ABOUT THIS TASK: Among the lines below, keep only those from the one containing "destruct (positive (Fin m e) &&" through the one containing "- apply Z.eqb_neq in Hz. done.", and reproduce them exactly.

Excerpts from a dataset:
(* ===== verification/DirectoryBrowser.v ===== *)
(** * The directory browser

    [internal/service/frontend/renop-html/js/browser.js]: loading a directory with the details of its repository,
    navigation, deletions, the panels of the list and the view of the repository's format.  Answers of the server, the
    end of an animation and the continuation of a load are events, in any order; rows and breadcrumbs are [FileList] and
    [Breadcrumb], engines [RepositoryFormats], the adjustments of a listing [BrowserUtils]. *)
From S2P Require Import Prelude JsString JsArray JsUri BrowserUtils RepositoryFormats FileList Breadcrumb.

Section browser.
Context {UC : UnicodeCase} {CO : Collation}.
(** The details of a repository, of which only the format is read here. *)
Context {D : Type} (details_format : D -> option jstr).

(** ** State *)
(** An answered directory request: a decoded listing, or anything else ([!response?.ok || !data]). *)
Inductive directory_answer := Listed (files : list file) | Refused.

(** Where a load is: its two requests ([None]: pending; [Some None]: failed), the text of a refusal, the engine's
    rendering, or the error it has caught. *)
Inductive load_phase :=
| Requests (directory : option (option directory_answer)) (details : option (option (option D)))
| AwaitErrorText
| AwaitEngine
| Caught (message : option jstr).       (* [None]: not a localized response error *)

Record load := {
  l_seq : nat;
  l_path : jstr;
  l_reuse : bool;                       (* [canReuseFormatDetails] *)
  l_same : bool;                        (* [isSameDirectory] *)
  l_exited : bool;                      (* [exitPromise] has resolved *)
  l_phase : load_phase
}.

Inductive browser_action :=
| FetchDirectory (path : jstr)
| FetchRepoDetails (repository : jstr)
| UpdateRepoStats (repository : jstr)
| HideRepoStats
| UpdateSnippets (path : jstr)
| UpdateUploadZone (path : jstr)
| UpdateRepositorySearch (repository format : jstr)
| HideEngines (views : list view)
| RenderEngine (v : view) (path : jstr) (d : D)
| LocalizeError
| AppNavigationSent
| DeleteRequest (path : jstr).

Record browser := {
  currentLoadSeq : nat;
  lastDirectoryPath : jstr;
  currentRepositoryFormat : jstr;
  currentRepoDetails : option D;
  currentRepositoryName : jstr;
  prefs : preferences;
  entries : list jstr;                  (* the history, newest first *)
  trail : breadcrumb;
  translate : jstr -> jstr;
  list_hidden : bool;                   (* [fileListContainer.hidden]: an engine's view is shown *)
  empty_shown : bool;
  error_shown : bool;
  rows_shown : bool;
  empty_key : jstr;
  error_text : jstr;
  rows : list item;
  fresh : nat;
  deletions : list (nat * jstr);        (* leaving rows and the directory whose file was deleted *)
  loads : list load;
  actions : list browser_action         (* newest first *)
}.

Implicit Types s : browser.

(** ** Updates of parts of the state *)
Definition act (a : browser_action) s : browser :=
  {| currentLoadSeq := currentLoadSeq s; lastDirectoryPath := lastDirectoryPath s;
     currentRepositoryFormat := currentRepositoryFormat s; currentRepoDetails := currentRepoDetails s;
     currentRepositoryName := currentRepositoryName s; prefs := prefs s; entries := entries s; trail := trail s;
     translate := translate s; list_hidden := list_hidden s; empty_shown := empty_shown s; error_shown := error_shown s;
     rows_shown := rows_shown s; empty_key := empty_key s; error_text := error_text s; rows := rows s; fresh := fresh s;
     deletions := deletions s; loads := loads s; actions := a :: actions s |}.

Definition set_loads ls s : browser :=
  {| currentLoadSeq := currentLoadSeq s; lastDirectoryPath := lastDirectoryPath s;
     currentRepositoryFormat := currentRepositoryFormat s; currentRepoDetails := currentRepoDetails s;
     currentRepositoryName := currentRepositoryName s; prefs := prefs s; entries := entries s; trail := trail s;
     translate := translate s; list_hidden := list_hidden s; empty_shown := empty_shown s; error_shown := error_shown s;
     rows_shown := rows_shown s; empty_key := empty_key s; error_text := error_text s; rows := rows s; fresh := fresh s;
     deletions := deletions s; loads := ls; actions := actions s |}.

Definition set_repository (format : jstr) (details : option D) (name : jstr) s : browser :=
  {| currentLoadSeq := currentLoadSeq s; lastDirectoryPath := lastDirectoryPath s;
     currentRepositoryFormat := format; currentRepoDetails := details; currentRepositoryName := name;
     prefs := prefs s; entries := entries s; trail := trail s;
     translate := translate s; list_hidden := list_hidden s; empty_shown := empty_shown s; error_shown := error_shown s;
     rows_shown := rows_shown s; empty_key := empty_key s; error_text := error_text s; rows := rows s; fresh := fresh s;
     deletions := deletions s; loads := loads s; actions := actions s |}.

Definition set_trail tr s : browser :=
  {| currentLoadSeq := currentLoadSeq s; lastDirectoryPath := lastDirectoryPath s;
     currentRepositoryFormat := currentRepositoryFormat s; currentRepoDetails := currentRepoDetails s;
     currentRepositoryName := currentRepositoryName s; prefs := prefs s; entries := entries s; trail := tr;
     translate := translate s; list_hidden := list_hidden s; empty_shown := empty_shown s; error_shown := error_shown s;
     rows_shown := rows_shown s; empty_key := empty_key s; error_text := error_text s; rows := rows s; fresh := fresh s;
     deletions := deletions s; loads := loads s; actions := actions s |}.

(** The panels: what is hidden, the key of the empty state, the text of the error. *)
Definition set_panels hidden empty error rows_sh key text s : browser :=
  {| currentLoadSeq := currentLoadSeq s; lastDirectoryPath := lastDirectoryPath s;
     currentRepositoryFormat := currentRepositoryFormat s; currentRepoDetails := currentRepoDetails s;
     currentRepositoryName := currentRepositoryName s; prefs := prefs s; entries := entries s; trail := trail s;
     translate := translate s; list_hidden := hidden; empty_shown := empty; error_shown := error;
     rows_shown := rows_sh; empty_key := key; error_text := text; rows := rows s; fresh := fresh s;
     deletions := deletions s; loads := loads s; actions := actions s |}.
* * *
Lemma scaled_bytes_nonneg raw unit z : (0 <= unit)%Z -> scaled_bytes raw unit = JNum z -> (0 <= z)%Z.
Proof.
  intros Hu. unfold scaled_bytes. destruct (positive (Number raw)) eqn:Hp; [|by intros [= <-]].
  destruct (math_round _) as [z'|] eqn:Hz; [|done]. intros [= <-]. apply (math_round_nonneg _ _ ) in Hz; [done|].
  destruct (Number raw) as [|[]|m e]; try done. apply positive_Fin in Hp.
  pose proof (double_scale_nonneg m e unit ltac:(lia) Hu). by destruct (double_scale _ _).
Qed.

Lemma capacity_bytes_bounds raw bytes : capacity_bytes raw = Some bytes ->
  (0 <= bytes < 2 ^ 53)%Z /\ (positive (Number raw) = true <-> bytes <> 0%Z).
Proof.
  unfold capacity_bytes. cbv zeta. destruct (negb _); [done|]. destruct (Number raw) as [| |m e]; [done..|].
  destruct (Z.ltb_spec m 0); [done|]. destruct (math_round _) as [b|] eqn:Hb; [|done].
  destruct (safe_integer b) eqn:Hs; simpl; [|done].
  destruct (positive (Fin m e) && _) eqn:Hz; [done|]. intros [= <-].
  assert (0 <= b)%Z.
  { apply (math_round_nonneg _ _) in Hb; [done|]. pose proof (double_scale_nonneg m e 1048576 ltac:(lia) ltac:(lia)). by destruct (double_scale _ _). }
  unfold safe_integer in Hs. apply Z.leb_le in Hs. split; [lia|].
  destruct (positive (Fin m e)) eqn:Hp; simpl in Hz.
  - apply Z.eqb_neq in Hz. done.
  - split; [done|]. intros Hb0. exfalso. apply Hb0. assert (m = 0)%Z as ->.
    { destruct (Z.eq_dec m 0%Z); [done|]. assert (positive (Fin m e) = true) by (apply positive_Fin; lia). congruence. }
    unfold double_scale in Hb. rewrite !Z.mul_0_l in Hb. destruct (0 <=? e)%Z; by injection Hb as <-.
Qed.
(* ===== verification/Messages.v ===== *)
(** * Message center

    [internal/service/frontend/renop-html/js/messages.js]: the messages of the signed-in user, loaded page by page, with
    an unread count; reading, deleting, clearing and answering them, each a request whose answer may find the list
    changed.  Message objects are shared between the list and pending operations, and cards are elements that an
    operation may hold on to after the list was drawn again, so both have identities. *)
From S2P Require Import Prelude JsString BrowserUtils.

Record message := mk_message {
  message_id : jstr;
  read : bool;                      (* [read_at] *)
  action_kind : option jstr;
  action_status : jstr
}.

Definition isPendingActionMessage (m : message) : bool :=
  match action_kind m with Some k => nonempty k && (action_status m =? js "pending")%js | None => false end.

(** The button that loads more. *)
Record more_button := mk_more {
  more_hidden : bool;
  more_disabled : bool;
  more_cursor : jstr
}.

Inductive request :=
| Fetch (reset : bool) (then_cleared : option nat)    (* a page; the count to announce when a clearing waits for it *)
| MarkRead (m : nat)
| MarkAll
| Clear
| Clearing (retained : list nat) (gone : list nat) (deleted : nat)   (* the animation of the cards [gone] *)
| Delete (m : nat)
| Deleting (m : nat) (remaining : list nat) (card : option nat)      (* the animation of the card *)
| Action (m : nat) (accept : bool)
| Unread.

EXERCISE ANSWER:
  destruct (positive (Fin m e) && _) eqn:Hz; [done|]. intros [= <-].
  assert (0 <= b)%Z.
  { apply (math_round_nonneg _ _) in Hb; [done|]. pose proof (double_scale_nonneg m e 1048576 ltac:(lia) ltac:(lia)). by destruct (double_scale _ _). }
  unfold safe_integer in Hs. apply Z.leb_le in Hs. split; [lia|].
  destruct (positive (Fin m e)) eqn:Hp; simpl in Hz.
  - apply Z.eqb_neq in Hz. done.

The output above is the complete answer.